## Stored dataset items:
>>
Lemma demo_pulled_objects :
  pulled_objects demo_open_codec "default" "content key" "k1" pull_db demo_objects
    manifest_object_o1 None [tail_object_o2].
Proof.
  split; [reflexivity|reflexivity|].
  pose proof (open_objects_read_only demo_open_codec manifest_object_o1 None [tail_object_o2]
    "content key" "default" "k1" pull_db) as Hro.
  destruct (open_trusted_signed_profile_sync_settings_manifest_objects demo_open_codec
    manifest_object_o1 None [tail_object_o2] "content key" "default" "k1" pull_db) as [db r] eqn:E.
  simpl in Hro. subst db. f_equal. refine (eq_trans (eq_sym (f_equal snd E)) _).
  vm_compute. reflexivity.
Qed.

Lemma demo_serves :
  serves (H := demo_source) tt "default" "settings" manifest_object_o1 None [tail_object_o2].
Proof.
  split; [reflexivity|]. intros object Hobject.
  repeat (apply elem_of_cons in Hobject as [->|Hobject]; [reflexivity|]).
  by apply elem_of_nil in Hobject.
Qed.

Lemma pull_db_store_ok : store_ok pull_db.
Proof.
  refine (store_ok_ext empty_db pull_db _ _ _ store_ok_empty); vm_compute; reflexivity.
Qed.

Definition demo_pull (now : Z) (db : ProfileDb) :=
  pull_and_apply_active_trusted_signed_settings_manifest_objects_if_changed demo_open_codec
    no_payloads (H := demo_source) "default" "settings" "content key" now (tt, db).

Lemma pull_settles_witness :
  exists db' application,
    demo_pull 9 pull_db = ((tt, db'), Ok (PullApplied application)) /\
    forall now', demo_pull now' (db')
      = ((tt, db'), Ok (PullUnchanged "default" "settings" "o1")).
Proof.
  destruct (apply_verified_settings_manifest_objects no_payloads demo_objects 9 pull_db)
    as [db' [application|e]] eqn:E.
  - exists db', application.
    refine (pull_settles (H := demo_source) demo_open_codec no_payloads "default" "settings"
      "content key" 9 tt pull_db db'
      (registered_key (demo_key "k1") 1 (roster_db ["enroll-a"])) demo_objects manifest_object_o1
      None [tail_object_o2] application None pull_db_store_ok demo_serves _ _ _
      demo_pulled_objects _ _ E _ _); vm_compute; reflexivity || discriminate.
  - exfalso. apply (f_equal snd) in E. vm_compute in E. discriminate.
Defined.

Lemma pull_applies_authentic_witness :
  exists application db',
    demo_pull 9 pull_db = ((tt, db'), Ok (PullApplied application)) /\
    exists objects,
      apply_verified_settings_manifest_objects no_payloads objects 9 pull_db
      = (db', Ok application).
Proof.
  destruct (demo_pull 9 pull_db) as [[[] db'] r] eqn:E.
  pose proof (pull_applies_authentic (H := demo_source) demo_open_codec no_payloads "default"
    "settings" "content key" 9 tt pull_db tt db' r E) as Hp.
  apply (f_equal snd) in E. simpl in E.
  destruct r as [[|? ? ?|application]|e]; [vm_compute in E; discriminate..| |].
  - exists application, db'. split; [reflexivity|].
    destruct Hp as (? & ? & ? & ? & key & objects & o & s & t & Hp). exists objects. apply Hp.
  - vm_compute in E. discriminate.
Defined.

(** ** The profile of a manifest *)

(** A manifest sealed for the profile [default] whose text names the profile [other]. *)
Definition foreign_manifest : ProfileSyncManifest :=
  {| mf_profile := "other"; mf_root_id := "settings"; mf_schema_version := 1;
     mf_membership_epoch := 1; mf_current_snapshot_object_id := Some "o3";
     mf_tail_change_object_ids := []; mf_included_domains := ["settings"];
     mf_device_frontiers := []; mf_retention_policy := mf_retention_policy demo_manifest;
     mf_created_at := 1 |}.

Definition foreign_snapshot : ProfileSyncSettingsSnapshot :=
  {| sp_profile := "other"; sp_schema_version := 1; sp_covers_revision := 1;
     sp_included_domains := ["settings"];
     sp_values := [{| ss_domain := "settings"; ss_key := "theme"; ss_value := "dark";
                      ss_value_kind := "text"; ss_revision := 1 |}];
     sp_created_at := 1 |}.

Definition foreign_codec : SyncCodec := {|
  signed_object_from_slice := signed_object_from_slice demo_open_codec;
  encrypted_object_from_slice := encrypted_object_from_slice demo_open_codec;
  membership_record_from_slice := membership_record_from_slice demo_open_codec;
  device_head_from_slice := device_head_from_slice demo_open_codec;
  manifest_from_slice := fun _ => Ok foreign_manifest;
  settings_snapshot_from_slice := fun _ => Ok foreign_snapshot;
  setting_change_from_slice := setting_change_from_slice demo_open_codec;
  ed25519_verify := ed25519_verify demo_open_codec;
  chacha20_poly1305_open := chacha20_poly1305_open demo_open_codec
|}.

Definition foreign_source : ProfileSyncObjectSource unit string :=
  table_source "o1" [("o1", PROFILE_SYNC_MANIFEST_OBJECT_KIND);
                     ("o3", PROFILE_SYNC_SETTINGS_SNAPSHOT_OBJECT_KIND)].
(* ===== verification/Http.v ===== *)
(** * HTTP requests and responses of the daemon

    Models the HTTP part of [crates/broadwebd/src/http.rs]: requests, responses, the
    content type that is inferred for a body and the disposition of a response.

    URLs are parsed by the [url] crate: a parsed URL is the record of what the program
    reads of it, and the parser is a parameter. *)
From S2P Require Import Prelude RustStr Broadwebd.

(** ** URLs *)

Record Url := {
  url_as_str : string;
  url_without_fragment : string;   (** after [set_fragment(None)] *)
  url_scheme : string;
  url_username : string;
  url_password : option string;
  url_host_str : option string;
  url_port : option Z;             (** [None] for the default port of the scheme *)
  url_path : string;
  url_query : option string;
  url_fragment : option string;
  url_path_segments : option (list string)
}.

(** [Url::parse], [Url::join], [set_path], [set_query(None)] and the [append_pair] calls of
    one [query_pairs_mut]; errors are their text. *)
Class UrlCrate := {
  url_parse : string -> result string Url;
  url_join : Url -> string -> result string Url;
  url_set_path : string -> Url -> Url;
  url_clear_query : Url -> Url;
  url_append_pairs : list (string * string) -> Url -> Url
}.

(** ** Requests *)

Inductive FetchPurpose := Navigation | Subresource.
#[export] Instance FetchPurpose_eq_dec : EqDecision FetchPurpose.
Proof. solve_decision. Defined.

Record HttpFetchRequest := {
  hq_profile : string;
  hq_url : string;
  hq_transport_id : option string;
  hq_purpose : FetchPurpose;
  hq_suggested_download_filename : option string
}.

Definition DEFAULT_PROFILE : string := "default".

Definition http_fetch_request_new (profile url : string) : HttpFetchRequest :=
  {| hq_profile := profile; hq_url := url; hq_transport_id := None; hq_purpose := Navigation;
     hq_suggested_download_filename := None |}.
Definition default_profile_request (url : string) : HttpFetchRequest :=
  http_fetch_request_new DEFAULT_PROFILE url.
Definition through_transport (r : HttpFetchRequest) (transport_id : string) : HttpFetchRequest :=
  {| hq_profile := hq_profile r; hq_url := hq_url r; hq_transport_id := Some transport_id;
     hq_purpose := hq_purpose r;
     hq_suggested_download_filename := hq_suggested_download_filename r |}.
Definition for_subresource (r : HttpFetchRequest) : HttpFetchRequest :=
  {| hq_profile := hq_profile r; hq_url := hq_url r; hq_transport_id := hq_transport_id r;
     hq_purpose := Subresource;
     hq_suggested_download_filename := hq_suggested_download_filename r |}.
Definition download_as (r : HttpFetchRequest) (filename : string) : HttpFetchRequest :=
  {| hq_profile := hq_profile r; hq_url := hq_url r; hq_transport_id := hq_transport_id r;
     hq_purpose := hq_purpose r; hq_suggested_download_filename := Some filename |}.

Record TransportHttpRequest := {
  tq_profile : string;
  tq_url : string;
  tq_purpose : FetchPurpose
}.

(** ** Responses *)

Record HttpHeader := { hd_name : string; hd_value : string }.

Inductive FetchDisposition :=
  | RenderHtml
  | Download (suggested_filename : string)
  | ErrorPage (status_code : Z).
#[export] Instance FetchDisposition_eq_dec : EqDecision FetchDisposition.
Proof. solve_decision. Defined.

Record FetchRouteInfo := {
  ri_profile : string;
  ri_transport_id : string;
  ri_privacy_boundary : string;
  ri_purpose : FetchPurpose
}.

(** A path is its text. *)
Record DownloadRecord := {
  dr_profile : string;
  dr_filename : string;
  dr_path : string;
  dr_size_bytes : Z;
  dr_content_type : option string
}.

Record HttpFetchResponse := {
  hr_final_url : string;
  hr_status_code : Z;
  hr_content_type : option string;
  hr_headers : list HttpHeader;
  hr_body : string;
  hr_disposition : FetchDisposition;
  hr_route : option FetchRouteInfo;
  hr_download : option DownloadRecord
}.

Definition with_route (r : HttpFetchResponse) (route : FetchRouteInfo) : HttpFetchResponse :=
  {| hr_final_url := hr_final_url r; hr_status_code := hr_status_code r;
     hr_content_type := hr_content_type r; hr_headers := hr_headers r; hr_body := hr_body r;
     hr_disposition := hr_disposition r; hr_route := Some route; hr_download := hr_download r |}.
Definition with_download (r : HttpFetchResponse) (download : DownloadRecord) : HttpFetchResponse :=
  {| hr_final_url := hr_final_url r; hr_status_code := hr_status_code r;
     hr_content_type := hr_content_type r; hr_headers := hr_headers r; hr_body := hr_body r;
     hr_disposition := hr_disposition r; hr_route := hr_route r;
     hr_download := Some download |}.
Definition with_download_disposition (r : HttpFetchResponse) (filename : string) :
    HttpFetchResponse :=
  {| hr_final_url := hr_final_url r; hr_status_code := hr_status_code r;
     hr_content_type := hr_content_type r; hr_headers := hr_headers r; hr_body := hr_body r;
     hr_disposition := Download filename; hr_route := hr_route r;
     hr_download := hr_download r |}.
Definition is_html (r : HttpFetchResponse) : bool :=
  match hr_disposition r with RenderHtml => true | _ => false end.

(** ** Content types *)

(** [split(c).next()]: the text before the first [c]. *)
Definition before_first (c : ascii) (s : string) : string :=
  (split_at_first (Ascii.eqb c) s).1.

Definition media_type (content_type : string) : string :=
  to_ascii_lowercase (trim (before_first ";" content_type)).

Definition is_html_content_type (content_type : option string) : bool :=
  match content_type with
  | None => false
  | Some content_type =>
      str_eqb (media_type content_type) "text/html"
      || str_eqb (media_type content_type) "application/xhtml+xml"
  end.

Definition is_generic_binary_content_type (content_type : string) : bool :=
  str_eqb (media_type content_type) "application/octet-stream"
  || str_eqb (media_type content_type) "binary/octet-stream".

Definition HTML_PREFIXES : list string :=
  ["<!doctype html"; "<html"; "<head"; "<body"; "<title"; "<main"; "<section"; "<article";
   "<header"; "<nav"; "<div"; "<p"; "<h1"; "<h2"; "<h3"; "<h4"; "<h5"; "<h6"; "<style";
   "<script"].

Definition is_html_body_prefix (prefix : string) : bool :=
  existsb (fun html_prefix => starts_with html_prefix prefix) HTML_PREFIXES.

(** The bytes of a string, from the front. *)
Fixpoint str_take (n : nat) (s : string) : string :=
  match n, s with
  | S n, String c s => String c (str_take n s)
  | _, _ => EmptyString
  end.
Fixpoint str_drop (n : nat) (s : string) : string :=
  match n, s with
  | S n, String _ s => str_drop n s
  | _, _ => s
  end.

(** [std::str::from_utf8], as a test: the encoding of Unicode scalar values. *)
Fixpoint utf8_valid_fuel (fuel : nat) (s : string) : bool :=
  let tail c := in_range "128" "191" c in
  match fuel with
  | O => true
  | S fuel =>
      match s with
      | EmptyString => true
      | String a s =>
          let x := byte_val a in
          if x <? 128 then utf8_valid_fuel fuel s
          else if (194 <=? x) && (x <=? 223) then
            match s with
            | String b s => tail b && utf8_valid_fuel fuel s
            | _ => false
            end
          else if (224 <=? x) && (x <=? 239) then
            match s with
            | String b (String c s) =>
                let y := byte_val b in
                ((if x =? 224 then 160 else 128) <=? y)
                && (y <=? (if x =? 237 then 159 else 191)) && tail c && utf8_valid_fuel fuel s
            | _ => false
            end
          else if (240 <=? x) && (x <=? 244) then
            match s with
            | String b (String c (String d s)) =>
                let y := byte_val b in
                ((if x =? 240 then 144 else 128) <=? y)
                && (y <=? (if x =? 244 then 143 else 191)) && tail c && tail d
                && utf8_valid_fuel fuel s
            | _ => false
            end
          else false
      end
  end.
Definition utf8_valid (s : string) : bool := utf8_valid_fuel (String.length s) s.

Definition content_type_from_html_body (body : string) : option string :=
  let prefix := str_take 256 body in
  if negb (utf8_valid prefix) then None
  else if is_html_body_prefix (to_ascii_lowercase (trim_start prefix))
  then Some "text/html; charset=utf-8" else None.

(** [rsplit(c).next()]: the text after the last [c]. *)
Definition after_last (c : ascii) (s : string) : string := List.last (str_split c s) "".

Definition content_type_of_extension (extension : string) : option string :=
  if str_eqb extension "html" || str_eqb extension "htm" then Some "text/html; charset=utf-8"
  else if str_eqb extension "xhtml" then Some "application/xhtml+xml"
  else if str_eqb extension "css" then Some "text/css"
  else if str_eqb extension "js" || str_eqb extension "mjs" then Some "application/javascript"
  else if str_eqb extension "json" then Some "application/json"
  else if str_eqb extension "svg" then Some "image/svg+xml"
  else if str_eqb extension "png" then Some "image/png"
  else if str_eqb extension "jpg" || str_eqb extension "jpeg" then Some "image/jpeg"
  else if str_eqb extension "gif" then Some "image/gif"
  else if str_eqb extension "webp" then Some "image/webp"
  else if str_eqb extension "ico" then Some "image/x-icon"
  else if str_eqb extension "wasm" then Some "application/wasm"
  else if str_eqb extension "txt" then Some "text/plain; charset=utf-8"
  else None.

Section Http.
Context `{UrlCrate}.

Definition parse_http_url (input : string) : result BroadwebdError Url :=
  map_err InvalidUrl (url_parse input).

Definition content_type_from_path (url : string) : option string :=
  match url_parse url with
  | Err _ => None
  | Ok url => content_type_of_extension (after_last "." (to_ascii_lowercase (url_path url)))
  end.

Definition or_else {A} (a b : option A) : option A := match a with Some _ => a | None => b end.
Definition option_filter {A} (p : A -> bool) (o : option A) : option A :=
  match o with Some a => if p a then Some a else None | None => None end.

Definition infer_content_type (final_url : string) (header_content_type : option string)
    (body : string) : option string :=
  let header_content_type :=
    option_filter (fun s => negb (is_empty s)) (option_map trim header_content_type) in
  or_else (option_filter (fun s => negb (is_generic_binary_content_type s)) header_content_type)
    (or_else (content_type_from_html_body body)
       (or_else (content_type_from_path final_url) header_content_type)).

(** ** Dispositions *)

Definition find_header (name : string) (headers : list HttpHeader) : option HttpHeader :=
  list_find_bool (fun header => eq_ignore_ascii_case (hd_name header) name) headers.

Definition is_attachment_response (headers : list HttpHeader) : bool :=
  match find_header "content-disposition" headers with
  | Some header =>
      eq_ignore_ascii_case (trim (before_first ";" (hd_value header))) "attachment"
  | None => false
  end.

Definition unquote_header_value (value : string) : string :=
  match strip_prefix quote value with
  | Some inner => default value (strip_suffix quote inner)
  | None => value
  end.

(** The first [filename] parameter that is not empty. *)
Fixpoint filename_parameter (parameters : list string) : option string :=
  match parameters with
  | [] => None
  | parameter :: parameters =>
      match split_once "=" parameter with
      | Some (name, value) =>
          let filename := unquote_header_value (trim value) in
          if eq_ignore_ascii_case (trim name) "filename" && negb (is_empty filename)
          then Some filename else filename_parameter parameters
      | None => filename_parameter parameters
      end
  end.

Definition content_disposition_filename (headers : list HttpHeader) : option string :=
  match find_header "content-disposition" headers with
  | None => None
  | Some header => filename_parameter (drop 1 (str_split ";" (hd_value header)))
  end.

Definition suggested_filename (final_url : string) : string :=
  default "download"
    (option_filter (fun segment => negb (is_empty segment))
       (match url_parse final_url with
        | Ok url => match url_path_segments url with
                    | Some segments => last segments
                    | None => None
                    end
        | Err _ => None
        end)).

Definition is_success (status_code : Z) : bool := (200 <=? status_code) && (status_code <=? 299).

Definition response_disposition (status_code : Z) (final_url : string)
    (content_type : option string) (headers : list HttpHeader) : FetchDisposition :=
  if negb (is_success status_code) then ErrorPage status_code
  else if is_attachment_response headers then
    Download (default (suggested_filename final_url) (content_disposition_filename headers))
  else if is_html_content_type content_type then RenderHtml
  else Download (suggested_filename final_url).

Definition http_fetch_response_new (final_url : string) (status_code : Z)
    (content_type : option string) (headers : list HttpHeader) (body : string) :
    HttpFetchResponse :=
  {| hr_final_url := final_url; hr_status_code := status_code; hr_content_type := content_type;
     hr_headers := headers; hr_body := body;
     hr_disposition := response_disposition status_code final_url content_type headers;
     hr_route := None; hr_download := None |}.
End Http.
<<
## EXERCISE PROMPT:
Look above for the line with "by apply elem_of_nil in Hobject." and the line with "forall now', demo_pull now' (db')"; transcribe both and all lines in between, exactly, and nothing else.

## YOUR RESPONSE:
  by apply elem_of_nil in Hobject.
Qed.

Lemma pull_db_store_ok : store_ok pull_db.
Proof.
  refine (store_ok_ext empty_db pull_db _ _ _ store_ok_empty); vm_compute; reflexivity.
Qed.

Definition demo_pull (now : Z) (db : ProfileDb) :=
  pull_and_apply_active_trusted_signed_settings_manifest_objects_if_changed demo_open_codec
    no_payloads (H := demo_source) "default" "settings" "content key" now (tt, db).

Lemma pull_settles_witness :
  exists db' application,
    demo_pull 9 pull_db = ((tt, db'), Ok (PullApplied application)) /\
    forall now', demo_pull now' (db')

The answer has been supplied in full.